__TRY IT__.
Could you reproduce every record below exactly as written?
(Beginning of SUPPLIED MATERIAL)
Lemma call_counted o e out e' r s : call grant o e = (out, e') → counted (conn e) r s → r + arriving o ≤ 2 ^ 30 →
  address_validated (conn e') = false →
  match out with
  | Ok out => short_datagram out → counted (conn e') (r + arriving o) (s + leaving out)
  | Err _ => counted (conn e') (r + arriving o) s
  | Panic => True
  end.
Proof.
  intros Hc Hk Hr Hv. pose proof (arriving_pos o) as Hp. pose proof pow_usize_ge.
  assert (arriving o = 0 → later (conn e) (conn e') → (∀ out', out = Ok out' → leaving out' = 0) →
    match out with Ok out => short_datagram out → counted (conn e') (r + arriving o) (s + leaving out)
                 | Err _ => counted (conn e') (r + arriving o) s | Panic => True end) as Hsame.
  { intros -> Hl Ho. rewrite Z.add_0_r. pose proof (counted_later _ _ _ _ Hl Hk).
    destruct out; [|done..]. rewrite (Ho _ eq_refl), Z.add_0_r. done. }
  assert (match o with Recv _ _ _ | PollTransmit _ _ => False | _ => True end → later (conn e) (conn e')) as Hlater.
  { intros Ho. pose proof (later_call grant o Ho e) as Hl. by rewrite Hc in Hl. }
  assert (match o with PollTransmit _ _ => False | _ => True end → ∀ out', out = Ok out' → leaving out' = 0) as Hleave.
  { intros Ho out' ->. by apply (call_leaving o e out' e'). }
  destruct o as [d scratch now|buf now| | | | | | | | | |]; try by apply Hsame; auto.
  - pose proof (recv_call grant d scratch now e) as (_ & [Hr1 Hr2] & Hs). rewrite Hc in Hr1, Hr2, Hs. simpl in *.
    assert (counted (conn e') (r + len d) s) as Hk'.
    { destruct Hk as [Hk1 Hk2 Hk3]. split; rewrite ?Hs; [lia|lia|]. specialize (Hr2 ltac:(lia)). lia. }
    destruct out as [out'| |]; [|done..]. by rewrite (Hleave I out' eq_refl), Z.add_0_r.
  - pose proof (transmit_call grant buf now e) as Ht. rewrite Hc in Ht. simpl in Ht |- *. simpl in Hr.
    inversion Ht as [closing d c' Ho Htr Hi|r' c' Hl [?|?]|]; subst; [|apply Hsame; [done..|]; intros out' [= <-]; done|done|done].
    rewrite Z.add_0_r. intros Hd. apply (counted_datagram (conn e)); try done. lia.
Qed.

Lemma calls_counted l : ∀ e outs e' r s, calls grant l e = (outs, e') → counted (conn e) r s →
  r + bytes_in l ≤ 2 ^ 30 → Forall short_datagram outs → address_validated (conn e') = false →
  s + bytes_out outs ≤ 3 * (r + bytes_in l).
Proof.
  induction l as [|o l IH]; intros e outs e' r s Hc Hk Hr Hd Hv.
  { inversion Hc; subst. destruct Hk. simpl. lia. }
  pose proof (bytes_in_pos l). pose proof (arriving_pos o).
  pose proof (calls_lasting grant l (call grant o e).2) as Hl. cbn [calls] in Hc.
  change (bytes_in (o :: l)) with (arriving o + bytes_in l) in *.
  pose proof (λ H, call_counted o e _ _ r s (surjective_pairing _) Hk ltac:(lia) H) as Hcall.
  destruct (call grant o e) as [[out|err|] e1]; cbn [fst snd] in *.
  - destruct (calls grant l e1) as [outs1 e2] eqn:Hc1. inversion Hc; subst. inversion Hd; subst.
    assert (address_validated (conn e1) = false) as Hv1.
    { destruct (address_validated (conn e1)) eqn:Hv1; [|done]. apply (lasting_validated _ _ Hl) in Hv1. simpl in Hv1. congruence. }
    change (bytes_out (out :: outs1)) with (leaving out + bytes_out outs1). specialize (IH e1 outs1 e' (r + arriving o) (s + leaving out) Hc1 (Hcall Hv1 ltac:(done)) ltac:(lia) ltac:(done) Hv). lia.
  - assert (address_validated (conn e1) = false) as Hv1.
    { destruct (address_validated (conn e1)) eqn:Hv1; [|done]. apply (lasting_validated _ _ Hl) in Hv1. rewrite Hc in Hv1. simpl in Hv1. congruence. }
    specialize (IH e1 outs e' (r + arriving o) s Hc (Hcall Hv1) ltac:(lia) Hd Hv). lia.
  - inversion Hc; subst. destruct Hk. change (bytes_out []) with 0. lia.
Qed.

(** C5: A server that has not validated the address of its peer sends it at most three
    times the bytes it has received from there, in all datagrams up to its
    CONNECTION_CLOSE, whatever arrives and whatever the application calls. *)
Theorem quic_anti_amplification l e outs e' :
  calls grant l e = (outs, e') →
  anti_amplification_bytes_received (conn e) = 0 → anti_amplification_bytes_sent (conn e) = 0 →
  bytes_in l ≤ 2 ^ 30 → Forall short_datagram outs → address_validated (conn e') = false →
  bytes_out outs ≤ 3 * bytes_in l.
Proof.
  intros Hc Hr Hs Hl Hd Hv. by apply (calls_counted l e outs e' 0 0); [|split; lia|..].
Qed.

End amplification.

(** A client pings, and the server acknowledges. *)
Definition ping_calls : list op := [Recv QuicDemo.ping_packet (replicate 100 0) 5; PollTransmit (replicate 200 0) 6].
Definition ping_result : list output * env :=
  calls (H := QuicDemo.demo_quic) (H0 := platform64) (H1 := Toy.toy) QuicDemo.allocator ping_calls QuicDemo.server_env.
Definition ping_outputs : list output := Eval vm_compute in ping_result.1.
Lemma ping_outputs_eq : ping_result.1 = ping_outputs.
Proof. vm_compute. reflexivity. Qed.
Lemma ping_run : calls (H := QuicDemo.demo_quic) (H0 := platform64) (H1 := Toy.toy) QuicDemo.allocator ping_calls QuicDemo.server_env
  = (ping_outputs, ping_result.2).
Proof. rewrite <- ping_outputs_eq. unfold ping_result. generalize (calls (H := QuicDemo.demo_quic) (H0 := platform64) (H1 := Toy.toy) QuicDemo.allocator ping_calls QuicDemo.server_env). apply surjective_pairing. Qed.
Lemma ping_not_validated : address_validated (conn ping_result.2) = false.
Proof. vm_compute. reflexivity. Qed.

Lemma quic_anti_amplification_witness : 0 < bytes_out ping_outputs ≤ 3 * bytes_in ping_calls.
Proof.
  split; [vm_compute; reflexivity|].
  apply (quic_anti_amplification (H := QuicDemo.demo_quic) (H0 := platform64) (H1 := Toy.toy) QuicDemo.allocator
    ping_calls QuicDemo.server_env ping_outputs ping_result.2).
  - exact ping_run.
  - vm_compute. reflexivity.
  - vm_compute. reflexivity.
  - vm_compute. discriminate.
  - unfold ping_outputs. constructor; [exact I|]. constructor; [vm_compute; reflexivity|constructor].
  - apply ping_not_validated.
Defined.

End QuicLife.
(End of SUPPLIED MATERIAL)
__ANSWER SPACE__.
Lemma call_counted o e out e' r s : call grant o e = (out, e') → counted (conn e) r s → r + arriving o ≤ 2 ^ 30 →
  address_validated (conn e') = false →
  match out with
  | Ok out => short_datagram out → counted (conn e') (r + arriving o) (s + leaving out)
  | Err _ => counted (conn e') (r + arriving o) s
  | Panic => True
  end.
Proof.
  intros Hc Hk Hr Hv. pose proof (arriving_pos o) as Hp. pose proof pow_usize_ge.
  assert (arriving o = 0 → later (conn e) (conn e') → (∀ out', out = Ok out' → leaving out' = 0) →
    match out with Ok out => short_datagram out → counted (conn e') (r + arriving o) (s + leaving out)
                 | Err _ => counted (conn e') (r + arriving o) s | Panic => True end) as Hsame.
  { intros -> Hl Ho. rewrite Z.add_0_r. pose proof (counted_later _ _ _ _ Hl Hk).
    destruct out; [|done..]. rewrite (Ho _ eq_refl), Z.add_0_r. done. }
  assert (match o with Recv _ _ _ | PollTransmit _ _ => False | _ => True end → later (conn e) (conn e')) as Hlater.
  { intros Ho. pose proof (later_call grant o Ho e) as Hl. by rewrite Hc in Hl. }
  assert (match o with PollTransmit _ _ => False | _ => True end → ∀ out', out = Ok out' → leaving out' = 0) as Hleave.
  { intros Ho out' ->. by apply (call_leaving o e out' e'). }
  destruct o as [d scratch now|buf now| | | | | | | | | |]; try by apply Hsame; auto.
  - pose proof (recv_call grant d scratch now e) as (_ & [Hr1 Hr2] & Hs). rewrite Hc in Hr1, Hr2, Hs. simpl in *.
    assert (counted (conn e') (r + len d) s) as Hk'.
    { destruct Hk as [Hk1 Hk2 Hk3]. split; rewrite ?Hs; [lia|lia|]. specialize (Hr2 ltac:(lia)). lia. }
    destruct out as [out'| |]; [|done..]. by rewrite (Hleave I out' eq_refl), Z.add_0_r.
  - pose proof (transmit_call grant buf now e) as Ht. rewrite Hc in Ht. simpl in Ht |- *. simpl in Hr.
    inversion Ht as [closing d c' Ho Htr Hi|r' c' Hl [?|?]|]; subst; [|apply Hsame; [done..|]; intros out' [= <-]; done|done|done].
    rewrite Z.add_0_r. intros Hd. apply (counted_datagram (conn e)); try done. lia.
Qed.

Lemma calls_counted l : ∀ e outs e' r s, calls grant l e = (outs, e') → counted (conn e) r s →
  r + bytes_in l ≤ 2 ^ 30 → Forall short_datagram outs → address_validated (conn e') = false →
  s + bytes_out outs ≤ 3 * (r + bytes_in l).
Proof.
  induction l as [|o l IH]; intros e outs e' r s Hc Hk Hr Hd Hv.
  { inversion Hc; subst. destruct Hk. simpl. lia. }
  pose proof (bytes_in_pos l). pose proof (arriving_pos o).
  pose proof (calls_lasting grant l (call grant o e).2) as Hl. cbn [calls] in Hc.
  change (bytes_in (o :: l)) with (arriving o + bytes_in l) in *.
  pose proof (λ H, call_counted o e _ _ r s (surjective_pairing _) Hk ltac:(lia) H) as Hcall.
  destruct (call grant o e) as [[out|err|] e1]; cbn [fst snd] in *.
  - destruct (calls grant l e1) as [outs1 e2] eqn:Hc1. inversion Hc; subst. inversion Hd; subst.
    assert (address_validated (conn e1) = false) as Hv1.
    { destruct (address_validated (conn e1)) eqn:Hv1; [|done]. apply (lasting_validated _ _ Hl) in Hv1. simpl in Hv1. congruence. }
    change (bytes_out (out :: outs1)) with (leaving out + bytes_out outs1). specialize (IH e1 outs1 e' (r + arriving o) (s + leaving out) Hc1 (Hcall Hv1 ltac:(done)) ltac:(lia) ltac:(done) Hv). lia.
  - assert (address_validated (conn e1) = false) as Hv1.
    { destruct (address_validated (conn e1)) eqn:Hv1; [|done]. apply (lasting_validated _ _ Hl) in Hv1. rewrite Hc in Hv1. simpl in Hv1. congruence. }
    specialize (IH e1 outs e' (r + arriving o) s Hc (Hcall Hv1) ltac:(lia) Hd Hv). lia.
  - inversion Hc; subst. destruct Hk. change (bytes_out []) with 0. lia.
Qed.

(** C5: A server that has not validated the address of its peer sends it at most three
    times the bytes it has received from there, in all datagrams up to its
    CONNECTION_CLOSE, whatever arrives and whatever the application calls. *)
Theorem quic_anti_amplification l e outs e' :
  calls grant l e = (outs, e') →
  anti_amplification_bytes_received (conn e) = 0 → anti_amplification_bytes_sent (conn e) = 0 →
  bytes_in l ≤ 2 ^ 30 → Forall short_datagram outs → address_validated (conn e') = false →
  bytes_out outs ≤ 3 * bytes_in l.
Proof.
  intros Hc Hr Hs Hl Hd Hv. by apply (calls_counted l e outs e' 0 0); [|split; lia|..].
Qed.

End amplification.

(** A client pings, and the server acknowledges. *)
Definition ping_calls : list op := [Recv QuicDemo.ping_packet (replicate 100 0) 5; PollTransmit (replicate 200 0) 6].
Definition ping_result : list output * env :=
  calls (H := QuicDemo.demo_quic) (H0 := platform64) (H1 := Toy.toy) QuicDemo.allocator ping_calls QuicDemo.server_env.
Definition ping_outputs : list output := Eval vm_compute in ping_result.1.
Lemma ping_outputs_eq : ping_result.1 = ping_outputs.
Proof. vm_compute. reflexivity. Qed.
Lemma ping_run : calls (H := QuicDemo.demo_quic) (H0 := platform64) (H1 := Toy.toy) QuicDemo.allocator ping_calls QuicDemo.server_env
  = (ping_outputs, ping_result.2).
Proof. rewrite <- ping_outputs_eq. unfold ping_result. generalize (calls (H := QuicDemo.demo_quic) (H0 := platform64) (H1 := Toy.toy) QuicDemo.allocator ping_calls QuicDemo.server_env). apply surjective_pairing. Qed.
Lemma ping_not_validated : address_validated (conn ping_result.2) = false.
Proof. vm_compute. reflexivity. Qed.

Lemma quic_anti_amplification_witness : 0 < bytes_out ping_outputs ≤ 3 * bytes_in ping_calls.
Proof.
  split; [vm_compute; reflexivity|].
  apply (quic_anti_amplification (H := QuicDemo.demo_quic) (H0 := platform64) (H1 := Toy.toy) QuicDemo.allocator
    ping_calls QuicDemo.server_env ping_outputs ping_result.2).
  - exact ping_run.
  - vm_compute. reflexivity.
  - vm_compute. reflexivity.
  - vm_compute. discriminate.
  - unfold ping_outputs. constructor; [exact I|]. constructor; [vm_compute; reflexivity|constructor].
  - apply ping_not_validated.
Defined.

End QuicLife.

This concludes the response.